> _Task to complete_:
Exactly the lines starting at the line containing "Section with_fs." and ending at the line containing "files of the" are to be written out from the listing below, both included.

━━━━

(* ===== verification/DryRun.v ===== *)
(** * The dry run

    [ellipsis] ([src/tools/helpers/sort.go:316]), [constructArrow]
    ([sort.go:323]) and [DryRun] ([sort.go:189]): the table of planned moves
    and the list of excluded files, printed without touching the file
    system.  The table goes through the [tabwriter] of [Tabwriter], write by
    write: a write of a row that returns an error is a panic
    ([sort.go:236], [sort.go:253]), the errors of the other writes and of
    [Flush] are dropped.  [DryRun_writes] gives the run for every writer,
    [DryRun_total] for the writer that holds the text until [Flush], whose
    layout [format] is a function about which nothing is assumed. *)

From S2P Require Import Prelude GoRuntime Os Tabwriter Classify Handler.

#[local] Open Scope Z_scope.

(** ** Data *)

Record DROutputColumns : Set := mkDROutputColumns {
  FileName : string;
  NewDir : string;
}.

#[export] Instance DROutputColumns_eq_dec : EqDecision DROutputColumns.
Proof. solve_decision. Defined.

(** ** Operations *)

Definition ellipsis (s : string) (maxLength : Z) : result panic_value string :=
  if decide (len s > maxLength) then
    head ← slice_to s maxLength; mret (head +:+ "...")
  else mret s.

Definition constructArrow (filename : string) : result panic_value string :=
  let arrow := "-->" in
  let spacesNeeded := int_sub (int_sub 70 (len filename)) (len arrow) in
  let spacesNeeded := if decide (spacesNeeded < 0) then 0 else spacesNeeded in
  dashes ← Repeat "-" spacesNeeded;
  mret (dashes +:+ arrow).

(** The first loop of [DryRun]: over the fields of the directory map and the
    files of each, it collects the rows of the table ([files]) and the names
    of the excluded files ([excludedFiles], in the source a slice of structs
    with the single field [FileName]). *)
Definition planFile (excluded : list string) (dirInfo : DirInfo)
    (acc : list DROutputColumns * list string) (file : FileInfo) :
    list DROutputColumns * list string :=
  let '(files, excludedFiles) := acc in
  if isExcluded file excluded then (files, excludedFiles ++ [Name file])
  else (files ++ [mkDROutputColumns (Name file) (Path dirInfo)], excludedFiles).

Definition plan (fileHandler : FileHandler) :
    list DROutputColumns * list string :=
  foldl (λ acc dirInfo,
           foldl (planFile (Excluded fileHandler) dirInfo) acc (Files dirInfo))
    ([], []) (fields (DirectoryMap fileHandler)).

(** The text of a row of the table:
    [Fprintf(writer, "%s %s \t%s\t\n", ellipsisFilename, arrowTail, file.NewDir)]. *)
Definition rowText (file : DROutputColumns) : result panic_value string :=
  ellipsisFilename ← ellipsis (FileName file) 60;
  arrowTail ← constructArrow ellipsisFilename;
  mret (ellipsisFilename +:+ " " +:+ arrowTail +:+ " " +:+ tab +:+
        NewDir file +:+ tab +:+ nl).

(** The text of a row of the list of excluded files:
    [Fprintf(writer, "%s\n", ellipsisFilename)]. *)
Definition excludedText (fileName : string) : result panic_value string :=
  ellipsisFilename ← ellipsis fileName 60;
  mret (ellipsisFilename +:+ nl).

Section with_fs.
Context {FS : Type} `{!FileSystem FS}.

(** [DryRun] with the tabwriter [tw].  The errors of the writes of the
    headers are dropped, the error of the write of a row is a panic, and
    the error of [Flush] ends the function, which is at its end anyway. *)
Definition DryRun (tw : TabWriter) (fileHandler : FileHandler) : io FS () :=
  print ("Dry run mode" +:+ nl);;
  print nl;;
  let bold := esc +:+ "[1m" in
  let reset := esc +:+ "[0m" in
  let '(files, excludedFiles) := plan fileHandler in
  let writer := tw_new tw in
  '(writer, _) ← Fprint tw writer
    (" File Name " +:+ tab +:+ " New Directory " +:+ tab +:+ nl);
  '(writer, _) ← Fprint tw writer
    ("-----------" +:+ tab +:+ "---------------" +:+ tab +:+ nl);
  writer ← foldP (λ writer file,
      row ← lift (rowText file);
      '(writer, err) ← Fprint tw writer row;
      match err with
      | Some err => panic (PanicError err)
      | None => mret writer
      end) writer files;
  '(writer, _) ← Fprint tw writer
    (nl +:+ bold +:+ "Excluded Files" +:+ reset +:+ tab +:+ tab +:+ nl +:+ nl);
  '(writer, _) ← Fprint tw writer (" File Name" +:+ nl);
  '(writer, _) ← Fprint tw writer ("-----------" +:+ nl);
  writer ← foldP (λ writer file,
      row ← lift (excludedText file);
      '(writer, err) ← Fprint tw writer row;
      match err with
      | Some err => panic (PanicError err)
      | None => mret writer
      end) writer excludedFiles;
  '(_, err) ← Flush tw writer;
  match err with
  | Some _ => mret ()
  | None => mret ()
  end.
End with_fs.

(** ** Reference definitions *)

(** The planned moves: for every category in the order of the fields, the
    files of the category that are not excluded, in the order of the list,
    each with the path of the category. *)
Definition plannedMoves (fileHandler : FileHandler) : list DROutputColumns :=
  dirInfo ← fields (DirectoryMap fileHandler);
  (λ file, mkDROutputColumns (Name file) (Path dirInfo)) <$>
    filter (λ file, Name file ∉ Excluded fileHandler) (Files dirInfo).

(** The names of the excluded files among those of the categories. *)
Definition excludedNames (fileHandler : FileHandler) : list string :=
  dirInfo ← fields (DirectoryMap fileHandler);
  Name <$> filter (λ file, Name file ∈ Excluded fileHandler) (Files dirInfo).

(** The text of the table for given rows: the two header lines, the rows,
    the three lines that introduce the excluded files, and their names. *)
Definition tableOf (rows excludedRows : list string) : list string :=
  [ " File Name " +:+ tab +:+ " New Directory " +:+ tab +:+ nl;
    "-----------" +:+ tab +:+ "---------------" +:+ tab +:+ nl ] ++
  rows ++
  [ nl +:+ esc +:+ "[1m" +:+ "Excluded Files" +:+ esc +:+ "[0m" +:+ tab +:+
    tab +:+ nl +:+ nl;
    " File Name" +:+ nl;
    "-----------" +:+ nl ] ++
  excludedRows.

(** The writes of [DryRun] for given rows, each with whether [DryRun]
    checks its error: it does for the rows and not for the headers. *)
Definition linesOf (rows excludedRows : list string) : list (bool * string) :=
  [ (false, " File Name " +:+ tab +:+ " New Directory " +:+ tab +:+ nl);
    (false, "-----------" +:+ tab +:+ "---------------" +:+ tab +:+ nl) ] ++
  (pair true <$> rows) ++
  [ (false, nl +:+ esc +:+ "[1m" +:+ "Excluded Files" +:+ esc +:+ "[0m" +:+
            tab +:+ tab +:+ nl +:+ nl);
    (false, " File Name" +:+ nl);
    (false, "-----------" +:+ nl) ] ++
  (pair true <$> excludedRows).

━━━━

> _Completed exercise_:
Section with_fs.
Context {FS : Type} `{!FileSystem FS}.

(** [DryRun] with the tabwriter [tw].  The errors of the writes of the
    headers are dropped, the error of the write of a row is a panic, and
    the error of [Flush] ends the function, which is at its end anyway. *)
Definition DryRun (tw : TabWriter) (fileHandler : FileHandler) : io FS () :=
  print ("Dry run mode" +:+ nl);;
  print nl;;
  let bold := esc +:+ "[1m" in
  let reset := esc +:+ "[0m" in
  let '(files, excludedFiles) := plan fileHandler in
  let writer := tw_new tw in
  '(writer, _) ← Fprint tw writer
    (" File Name " +:+ tab +:+ " New Directory " +:+ tab +:+ nl);
  '(writer, _) ← Fprint tw writer
    ("-----------" +:+ tab +:+ "---------------" +:+ tab +:+ nl);
  writer ← foldP (λ writer file,
      row ← lift (rowText file);
      '(writer, err) ← Fprint tw writer row;
      match err with
      | Some err => panic (PanicError err)
      | None => mret writer
      end) writer files;
  '(writer, _) ← Fprint tw writer
    (nl +:+ bold +:+ "Excluded Files" +:+ reset +:+ tab +:+ tab +:+ nl +:+ nl);
  '(writer, _) ← Fprint tw writer (" File Name" +:+ nl);
  '(writer, _) ← Fprint tw writer ("-----------" +:+ nl);
  writer ← foldP (λ writer file,
      row ← lift (excludedText file);
      '(writer, err) ← Fprint tw writer row;
      match err with
      | Some err => panic (PanicError err)
      | None => mret writer
      end) writer excludedFiles;
  '(_, err) ← Flush tw writer;
  match err with
  | Some _ => mret ()
  | None => mret ()
  end.
End with_fs.

(** ** Reference definitions *)

(** The planned moves: for every category in the order of the fields, the
    files of the category that are not excluded, in the order of the list,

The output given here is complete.